The Grand Jaafari Mufti Sheikh Ahmad Qabalan addressed in a statement, "to everyone who wants to change Lebanon's moral identity." He stated: "Ethics are a necessary component, indeed an existential one, for Lebanon, including human ethics and the natural system that guarantees social ethics, because some deviant butchers want to destroy human structure and alter the natural order in favor of the worst kinds of human deviation, which is strongly rejected, and we will never accept it and it will not materialize in Lebanon. The dangerous part is that some judicial decisions are working to establish judicial protection for the worst ethical plague alongside promotional projects that pressure to undermine the spirit of Lebanon's natural ethics."
He continued: "Whatever happens, the issue of public ethics is not a trade of scrap or a sick game but rather an issue of identity and natural and human roots as substantial as the essence of human existence. The homosexual group is not rights activists; they are patients whose natural place is psychological and health clinics.
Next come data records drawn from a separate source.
(** C6, as stated, fails: the dataset [ace-imf-all] is recorded without a
    range, it owns itself and it owns [imf], and [parameter_range] raises
    [KeyError] on both ids where the claim has it return [None]. *)
Lemma parameter_range_without_range_raises :
  dataset run.bare_catalog !! "ace-imf-all" = Some ∅ /\
  amda.ownerDataset run.bare_catalog "ace-imf-all" = Some "ace-imf-all" /\
  amda.ownerDataset run.bare_catalog "imf" = Some "ace-imf-all" /\
  amda.parameter_range run.server_url run.Tree run.xmltodict_parse
    run.obs_extrac_all run.tt_extrac_all run.soap_get_obs_data_tree
    run.datetime run.strptime "ace-imf-all" (run.world_of run.bare_catalog [])
  = (Raise KeyError, run.world_of run.bare_catalog []) /\
  amda.parameter_range run.server_url run.Tree run.xmltodict_parse
    run.obs_extrac_all run.tt_extrac_all run.soap_get_obs_data_tree
    run.datetime run.strptime "imf" (run.world_of run.bare_catalog [])
  = (Raise KeyError, run.world_of run.bare_catalog []).
Proof. repeat split; vm_compute; reflexivity. Qed.

(** The version of [imf] is the [lastUpdate] of its dataset; the dataset
    id itself has no version, and [get_data] raises on it. *)
Lemma product_version_defined_run :
  amda.product_version run.catalog "imf" = Ok "2021-06-01T12:00:00Z" /\
  amda.get_data run.server_url run.str_float run.load_csv run.Proxyfiable
    "ace-imf-all" run.t0 run.t12 (run.world_of run.catalog [])
  = (Raise KeyError, run.world_of run.catalog []).
Proof.
  destruct (product_version_defined run.server_url run.str_float run.load_csv
              run.Proxyfiable run.catalog "imf") as (Hok & _).
  destruct (product_version_defined run.server_url run.str_float run.load_csv
              run.Proxyfiable run.catalog "ace-imf-all") as (_ & _ & Hget & Hnot).
  split.
  - apply Hok. exists run.imf, "ace-imf-all", run.ace_imf_all.
    repeat split; reflexivity.
  - apply Hget; [| reflexivity]. apply Hnot. now apply dict_not_elem_of_dom.
Defined.

(** C9, as stated, fails: [imf] is a key of the parameter mapping and its
    back-reference [ace-imf-all] is a key of the dataset mapping, yet
    [product_version] raises [KeyError], the dataset having no
    [lastUpdate]. *)
Lemma product_version_without_marker_raises :
  (exists p, parameter run.bare_catalog !! "imf" = Some p /\
             p !! "dataset" = Some "ace-imf-all") /\
  is_Some (dataset run.bare_catalog !! "ace-imf-all") /\
  amda.product_version run.bare_catalog "imf" = Raise KeyError.
Proof.
  split; [exists run.imf; split; reflexivity |].
  split; [exists ∅; reflexivity | reflexivity].
Qed.

(** From empty mappings [parameter_range] first builds the inventory, with
    four requests; asked again, it leaves the state alone. *)
Lemma parameter_range_inventory_run :
  amda.parameter_range run.server_url run.Tree run.xmltodict_parse
    run.obs_extrac_all run.tt_extrac_all run.soap_get_obs_data_tree
    run.datetime run.strptime "imf"
    (run.world_of empty_inventory run.update_script)
  = (Ok (Some (amda.mkDateTimeRange run.datetime
                 (run.mkDatetime 2000 1 1 0 0 0) (run.mkDatetime 2000 1 2 0 0 0))),
     run.updated_world) /\
  amda.parameter_range run.server_url run.Tree run.xmltodict_parse
    run.obs_extrac_all run.tt_extrac_all run.soap_get_obs_data_tree
    run.datetime run.strptime "imf" run.updated_world
  = (Ok (Some (amda.mkDateTimeRange run.datetime
                 (run.mkDatetime 2000 1 1 0 0 0) (run.mkDatetime 2000 1 2 0 0 0))),
     run.updated_world).
Proof.
  destruct (parameter_range_inventory run.server_url run.Tree run.xmltodict_parse
              run.obs_extrac_all run.tt_extrac_all run.soap_get_obs_data_tree
              run.datetime run.strptime "imf"
              (run.world_of empty_inventory run.update_script)) as [Hempty _].
  destruct (Hempty eq_refl) as [_ Hrun].
  destruct (Hrun run.updated_world) as (Hrange & _); [vm_compute; reflexivity |].
  destruct (parameter_range_inventory run.server_url run.Tree run.xmltodict_parse
              run.obs_extrac_all run.tt_extrac_all run.soap_get_obs_data_tree
              run.datetime run.strptime "imf" run.updated_world) as [_ Hfull].
  assert (Hne : size (parameter (inv run.updated_world)) <> 0%nat)
    by (vm_compute; discriminate).
  split.
  - rewrite Hrange. vm_compute. reflexivity.
  - rewrite (Hfull Hne). vm_compute. reflexivity.
Defined.

(** ** The fragment cache *)

Lemma for_each_cons_ok {S A B} (body : A -> ST S B) x l s r s' :
  for_each body (x :: l) s = (Ok r, s') ->
  exists b s1 bs,
    body x s = (Ok b, s1) /\ for_each body l s1 = (Ok bs, s') /\ r = b :: bs.
Proof.
  cbn [for_each]. intros H.
  apply bind_inv_ok in H as (b & s1 & Hb & H).
  apply bind_inv_ok in H as (bs & s2 & Hbs & H).
  injection H as <- <-. now exists b, s1, bs.
Qed.

Lemma fragments_cell (width c : Z) :
  0 < width ->
  cache.fragments width (c * width) ((c + 1) * width)
  = [(c * width, (c + 1) * width)].
Proof.
  intros Hw. unfold cache.fragments.
  replace (c * width <? (c + 1) * width) with true by (symmetry; apply Z.ltb_lt; nia).
  replace (0 <? width) with true by (symmetry; now apply Z.ltb_lt).
  cbn [andb].
  rewrite Z.div_mul by lia.
  replace (- ((c + 1) * width)) with ((- (c + 1)) * width) by ring.
  rewrite Z.div_mul by lia.
  replace (- - (c + 1) - c) with 1 by ring.
  reflexivity.
Qed.

Lemma fragments_empty (width start stop : Z) :
  stop <= start -> cache.fragments width start stop = [].
Proof.
  intros H. unfold cache.fragments.
  replace (start <? stop) with false by (symmetry; apply Z.ltb_ge; lia).
  reflexivity.
Qed.

(** The day 2000-01-01 on a grid of twelve hours: two fragments. *)
Lemma fragments_one_day :
  cache.fragments (12 * 3600) run.t0 run.t24
  = [(run.t0, run.t12); (run.t12, run.t24)].
Proof. reflexivity. Qed.

(** A request inside one cell is widened to the whole cell. *)
Lemma fragments_widened :
  cache.fragments (12 * 3600) (run.t0 + 60) (run.t0 + 120)
  = [(run.t0, run.t12)].
Proof. reflexivity. Qed.

Section cache_facts.

Variable prefix : string.
Variable version : Inventory -> string -> outcome string.
Variable fragment_hours : string -> Z.
Variable raw : string -> Z -> Z -> ST Net (option Series).

Abbreviation key := (cache.key prefix).
Abbreviation refetch := (cache.refetch prefix raw).
Abbreviation fetch_fragment := (cache.fetch_fragment prefix raw).
Abbreviation Cacheable := (cache.Cacheable prefix version fragment_hours raw).

Lemma refetch_unfold product v frag w :
  refetch product v frag w
  = match raw product (fst frag) (snd frag) (net w) with
    | (Ok payload, n') =>
        (Ok payload,
         mkWorld (inv w) (cache w)
           (<[key product frag := (payload, v)]> (store w))
           ((store_log w ++ [OpFetch (key product frag)])
              ++ [OpSet (key product frag)])
           n')
    | (Raise e, n') =>
        (Raise e,
         mkWorld (inv w) (cache w) (store w)
           (store_log w ++ [OpFetch (key product frag)]) n')
    | (Hang, n') =>
        (Hang,
         mkWorld (inv w) (cache w) (store w)
           (store_log w ++ [OpFetch (key product frag)]) n')
    end.
Proof.
  unfold cache.refetch, bind, modify, on_net, cache.store_set, ret. cbn.
  destruct (raw product (fst frag) (snd frag) (net w)) as [[payload | e |] n'];
    reflexivity.
Qed.

Lemma fetch_fragment_unfold product v frag w :
  fetch_fragment product v frag w
  = match store w !! key product frag with
    | Some (payload, v') =>
        if String.eqb v' v then (Ok payload, log_op (OpGet (key product frag)) w)
        else refetch product v frag (log_op (OpGet (key product frag)) w)
    | None => refetch product v frag (log_op (OpGet (key product frag)) w)
    end.
Proof.
  unfold cache.fetch_fragment, bind, cache.store_get, ret. cbn.
  destruct (store w !! key product frag) as [[payload v'] |]; [| reflexivity].
  destruct (String.eqb v' v); reflexivity.
Qed.

(** A fragment that is in the store under the current version is reused:
    one read of the store, no fetch, no write. *)
Lemma fetch_fragment_hit product v frag w payload :
  store w !! key product frag = Some (payload, v) ->
  fetch_fragment product v frag w
  = (Ok payload, log_op (OpGet (key product frag)) w).
Proof.
  intros H. rewrite fetch_fragment_unfold, H. now rewrite String.eqb_refl.
Qed.

(** Whatever comes of it, the fetch of one fragment stays on that
    fragment's key. *)
Lemma fetch_fragment_frame product v frag w o w' :
  fetch_fragment product v frag w = (o, w') ->
  inv w' = inv w /\ cache w' = cache w /\
  (forall k, k <> key product frag -> store w' !! k = store w !! k) /\
  (forall k p, store w !! k = Some (p, v) -> store w' !! k = Some (p, v)) /\
  exists ops,
    store_log w' = store_log w ++ ops /\
    Forall (fun op => op_key op = key product frag) ops.
Proof.
  rewrite fetch_fragment_unfold.
  assert (Hhit : forall payload,
            (Ok payload, log_op (OpGet (key product frag)) w) = (o, w') ->
            inv w' = inv w /\ cache w' = cache w /\
            (forall k, k <> key product frag -> store w' !! k = store w !! k) /\
            (forall k p, store w !! k = Some (p, v) -> store w' !! k = Some (p, v)) /\
            exists ops,
              store_log w' = store_log w ++ ops /\
              Forall (fun op => op_key op = key product frag) ops).
  { intros payload [= <- <-]. cbn. repeat split; auto.
    exists [OpGet (key product frag)]. split; [reflexivity |].
    repeat constructor. }
  assert (Hmiss : (forall p, store w !! key product frag <> Some (p, v)) ->
            refetch product v frag (log_op (OpGet (key product frag)) w) = (o, w') ->
            inv w' = inv w /\ cache w' = cache w /\
            (forall k, k <> key product frag -> store w' !! k = store w !! k) /\
            (forall k p, store w !! k = Some (p, v) -> store w' !! k = Some (p, v)) /\
            exists ops,
              store_log w' = store_log w ++ ops /\
              Forall (fun op => op_key op = key product frag) ops).
  { intros Hstale. rewrite refetch_unfold. cbn.
    destruct (raw product (fst frag) (snd frag) (net w)) as [[payload | e |] n'];
      intros [= <- <-]; cbn.
    - repeat split; auto.
      + intros k Hk. now apply lookup_insert_ne.
      + intros k p Hp. rewrite lookup_insert_ne; [assumption |].
        intros <-. now apply (Hstale p).
      + exists [OpGet (key product frag); OpFetch (key product frag);
                OpSet (key product frag)].
        split; [now rewrite <- !app_assoc | repeat constructor].
    - repeat split; auto.
      exists [OpGet (key product frag); OpFetch (key product frag)].
      split; [now rewrite <- !app_assoc | repeat constructor].
    - repeat split; auto.
      exists [OpGet (key product frag); OpFetch (key product frag)].
      split; [now rewrite <- !app_assoc | repeat constructor]. }
  destruct (store w !! key product frag) as [[payload v'] |] eqn:Hk.
  - destruct (String.eqb v' v) eqn:Hv.
    + apply Hhit.
    + apply Hmiss. intros p [= _ ->]. now rewrite String.eqb_refl in Hv.
  - apply Hmiss. discriminate.
Qed.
Here, I say to feminist and male homosexual groups drowning in perversion: despite all the disasters that have befallen Lebanon, it will not become a haven for homosexuals, and the solution lies in psychiatric and health clinics, not in legalizing deviation and protecting it. Those who think Gilbert Baker is a symbol of their inclinations should go to San Francisco, as it is closer to them than Beirut. Those who insist on homosexuality should make Manhattan their homeland for their emotional and psychological madness; personal freedom, when it collides with fundamental natural laws, becomes an enemy to nature and humanity."
He added: "We will never accept changing the laws of nature and humanity in this country; the issue is one of identity, constitution, and eternal natural ethics, far away from the coffins of the pink triangle and the graves of the rainbow that reek of psychological destruction and emotional madness." Qabalan concluded: "Regarding civil marriage, I say: modernize your state and keep personal status matters away from political graves, and let us read together about the graves of civil marriage globally because the issue is one of humanity, creation, and formation, not a matter of fashion, advertising, and conflicting forces that write family laws with barroom alcohol."